- [Assigned task]:
Examine the entries below, count the lines holding the string "split", and respond with the number only.

[Records shown — start]

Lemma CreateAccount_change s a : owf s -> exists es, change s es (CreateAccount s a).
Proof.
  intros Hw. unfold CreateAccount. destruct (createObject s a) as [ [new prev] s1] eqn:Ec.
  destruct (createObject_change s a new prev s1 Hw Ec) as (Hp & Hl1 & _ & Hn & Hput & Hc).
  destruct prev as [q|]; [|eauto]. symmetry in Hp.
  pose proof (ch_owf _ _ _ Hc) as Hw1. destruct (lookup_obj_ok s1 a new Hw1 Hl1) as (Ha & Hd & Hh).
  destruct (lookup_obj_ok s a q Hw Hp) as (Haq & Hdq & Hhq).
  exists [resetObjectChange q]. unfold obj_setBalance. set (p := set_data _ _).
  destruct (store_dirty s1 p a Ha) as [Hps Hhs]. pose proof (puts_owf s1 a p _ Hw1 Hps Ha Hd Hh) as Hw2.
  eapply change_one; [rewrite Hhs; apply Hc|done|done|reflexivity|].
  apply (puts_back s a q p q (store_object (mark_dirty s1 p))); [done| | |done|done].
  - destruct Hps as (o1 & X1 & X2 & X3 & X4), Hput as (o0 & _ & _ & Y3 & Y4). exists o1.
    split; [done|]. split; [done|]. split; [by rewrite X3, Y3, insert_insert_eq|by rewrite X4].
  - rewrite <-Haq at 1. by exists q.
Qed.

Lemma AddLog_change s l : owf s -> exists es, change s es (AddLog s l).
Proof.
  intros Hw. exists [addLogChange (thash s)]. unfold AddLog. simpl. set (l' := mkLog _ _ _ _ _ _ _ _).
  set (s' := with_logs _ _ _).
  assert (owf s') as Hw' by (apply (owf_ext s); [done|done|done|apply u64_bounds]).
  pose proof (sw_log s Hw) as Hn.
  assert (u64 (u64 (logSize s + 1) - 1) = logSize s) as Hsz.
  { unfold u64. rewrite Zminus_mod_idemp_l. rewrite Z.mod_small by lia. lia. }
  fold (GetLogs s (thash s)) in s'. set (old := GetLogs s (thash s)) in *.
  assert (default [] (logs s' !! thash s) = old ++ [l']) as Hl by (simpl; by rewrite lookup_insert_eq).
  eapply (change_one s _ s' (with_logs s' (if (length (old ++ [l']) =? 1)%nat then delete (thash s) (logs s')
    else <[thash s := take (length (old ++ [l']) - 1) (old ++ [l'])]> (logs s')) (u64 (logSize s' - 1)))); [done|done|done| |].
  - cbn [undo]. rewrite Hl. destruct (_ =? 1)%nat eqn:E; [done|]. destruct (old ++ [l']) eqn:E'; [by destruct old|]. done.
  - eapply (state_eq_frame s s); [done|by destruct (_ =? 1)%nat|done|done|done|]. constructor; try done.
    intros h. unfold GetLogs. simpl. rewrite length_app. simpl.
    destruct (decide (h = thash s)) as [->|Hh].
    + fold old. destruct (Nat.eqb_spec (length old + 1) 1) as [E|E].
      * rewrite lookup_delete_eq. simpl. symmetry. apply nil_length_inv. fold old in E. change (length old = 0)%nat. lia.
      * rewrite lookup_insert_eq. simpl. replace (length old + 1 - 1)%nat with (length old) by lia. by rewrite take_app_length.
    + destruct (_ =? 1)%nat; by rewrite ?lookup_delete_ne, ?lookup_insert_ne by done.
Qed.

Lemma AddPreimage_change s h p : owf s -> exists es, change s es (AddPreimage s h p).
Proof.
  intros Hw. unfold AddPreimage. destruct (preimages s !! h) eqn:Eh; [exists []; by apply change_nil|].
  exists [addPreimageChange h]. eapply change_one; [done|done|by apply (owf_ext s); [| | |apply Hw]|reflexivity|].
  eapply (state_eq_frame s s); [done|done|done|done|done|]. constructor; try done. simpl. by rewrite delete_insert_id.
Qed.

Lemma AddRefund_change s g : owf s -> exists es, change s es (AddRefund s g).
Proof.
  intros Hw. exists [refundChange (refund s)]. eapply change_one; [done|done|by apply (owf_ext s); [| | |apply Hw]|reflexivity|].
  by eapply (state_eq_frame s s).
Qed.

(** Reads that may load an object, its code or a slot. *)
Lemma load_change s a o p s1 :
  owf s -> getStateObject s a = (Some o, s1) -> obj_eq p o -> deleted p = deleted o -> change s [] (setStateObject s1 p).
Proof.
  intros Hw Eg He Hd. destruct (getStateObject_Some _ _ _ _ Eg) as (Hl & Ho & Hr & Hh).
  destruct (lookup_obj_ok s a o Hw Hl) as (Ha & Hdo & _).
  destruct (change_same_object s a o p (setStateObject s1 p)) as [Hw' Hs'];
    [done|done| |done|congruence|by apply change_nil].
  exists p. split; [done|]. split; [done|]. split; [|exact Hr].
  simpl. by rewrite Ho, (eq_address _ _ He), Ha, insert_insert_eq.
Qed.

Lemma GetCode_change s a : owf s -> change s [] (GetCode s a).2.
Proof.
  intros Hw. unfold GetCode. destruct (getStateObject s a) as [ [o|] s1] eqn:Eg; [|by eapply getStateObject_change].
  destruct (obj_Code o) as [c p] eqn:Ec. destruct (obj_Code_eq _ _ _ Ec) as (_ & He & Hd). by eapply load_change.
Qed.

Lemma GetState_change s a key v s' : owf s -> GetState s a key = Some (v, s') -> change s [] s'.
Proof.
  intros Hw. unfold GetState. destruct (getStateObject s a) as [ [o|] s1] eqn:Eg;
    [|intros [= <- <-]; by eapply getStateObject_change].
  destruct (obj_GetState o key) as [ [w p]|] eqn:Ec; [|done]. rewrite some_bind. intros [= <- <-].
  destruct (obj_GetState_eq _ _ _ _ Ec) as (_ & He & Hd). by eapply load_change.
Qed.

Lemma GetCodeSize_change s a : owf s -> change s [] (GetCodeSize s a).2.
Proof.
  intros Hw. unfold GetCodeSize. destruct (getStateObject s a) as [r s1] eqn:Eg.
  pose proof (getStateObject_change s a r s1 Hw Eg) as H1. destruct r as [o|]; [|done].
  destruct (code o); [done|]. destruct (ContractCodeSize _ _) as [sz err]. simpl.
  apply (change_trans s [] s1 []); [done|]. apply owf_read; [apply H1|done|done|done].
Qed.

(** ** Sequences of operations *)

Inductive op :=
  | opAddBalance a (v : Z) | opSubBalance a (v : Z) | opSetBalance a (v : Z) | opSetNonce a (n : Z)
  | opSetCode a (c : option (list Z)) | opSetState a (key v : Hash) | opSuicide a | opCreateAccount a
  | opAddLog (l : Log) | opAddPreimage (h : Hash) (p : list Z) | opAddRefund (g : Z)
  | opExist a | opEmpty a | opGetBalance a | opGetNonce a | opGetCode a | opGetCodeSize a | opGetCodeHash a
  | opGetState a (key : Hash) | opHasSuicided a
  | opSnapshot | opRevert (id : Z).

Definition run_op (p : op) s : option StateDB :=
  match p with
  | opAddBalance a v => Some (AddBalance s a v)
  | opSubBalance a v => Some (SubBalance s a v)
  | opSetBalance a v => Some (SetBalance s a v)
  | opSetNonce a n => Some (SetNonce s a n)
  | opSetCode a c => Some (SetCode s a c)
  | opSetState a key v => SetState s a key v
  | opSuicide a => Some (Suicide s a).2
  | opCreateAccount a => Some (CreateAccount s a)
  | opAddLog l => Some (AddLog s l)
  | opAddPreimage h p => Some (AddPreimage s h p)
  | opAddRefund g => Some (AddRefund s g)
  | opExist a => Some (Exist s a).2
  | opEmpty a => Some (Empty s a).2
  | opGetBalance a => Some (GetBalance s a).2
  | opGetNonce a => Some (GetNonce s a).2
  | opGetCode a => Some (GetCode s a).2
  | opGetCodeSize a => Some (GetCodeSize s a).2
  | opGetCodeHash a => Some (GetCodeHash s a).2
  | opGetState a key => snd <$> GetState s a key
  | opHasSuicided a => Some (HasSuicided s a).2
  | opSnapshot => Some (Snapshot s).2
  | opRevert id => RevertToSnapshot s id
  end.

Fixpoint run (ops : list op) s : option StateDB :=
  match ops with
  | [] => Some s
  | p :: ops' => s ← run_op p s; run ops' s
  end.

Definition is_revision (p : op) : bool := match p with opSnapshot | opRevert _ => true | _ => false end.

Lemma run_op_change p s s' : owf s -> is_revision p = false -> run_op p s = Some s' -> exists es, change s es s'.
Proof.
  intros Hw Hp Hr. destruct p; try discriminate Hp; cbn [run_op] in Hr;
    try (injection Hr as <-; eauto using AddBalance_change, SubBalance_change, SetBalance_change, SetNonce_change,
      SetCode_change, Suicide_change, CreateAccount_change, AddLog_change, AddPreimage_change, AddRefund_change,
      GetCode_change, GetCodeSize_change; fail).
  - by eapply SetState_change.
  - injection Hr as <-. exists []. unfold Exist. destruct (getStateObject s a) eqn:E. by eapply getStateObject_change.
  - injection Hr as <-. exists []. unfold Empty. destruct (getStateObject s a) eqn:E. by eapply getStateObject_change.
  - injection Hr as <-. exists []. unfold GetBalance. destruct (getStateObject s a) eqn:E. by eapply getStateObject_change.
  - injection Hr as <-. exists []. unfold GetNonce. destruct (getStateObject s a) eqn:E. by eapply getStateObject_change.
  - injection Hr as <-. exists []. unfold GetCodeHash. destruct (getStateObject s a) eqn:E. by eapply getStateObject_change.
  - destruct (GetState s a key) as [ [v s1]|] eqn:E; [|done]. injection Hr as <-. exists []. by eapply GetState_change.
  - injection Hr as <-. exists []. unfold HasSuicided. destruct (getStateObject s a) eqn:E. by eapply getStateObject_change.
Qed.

[Records shown — finish]

- [Answer area]:
2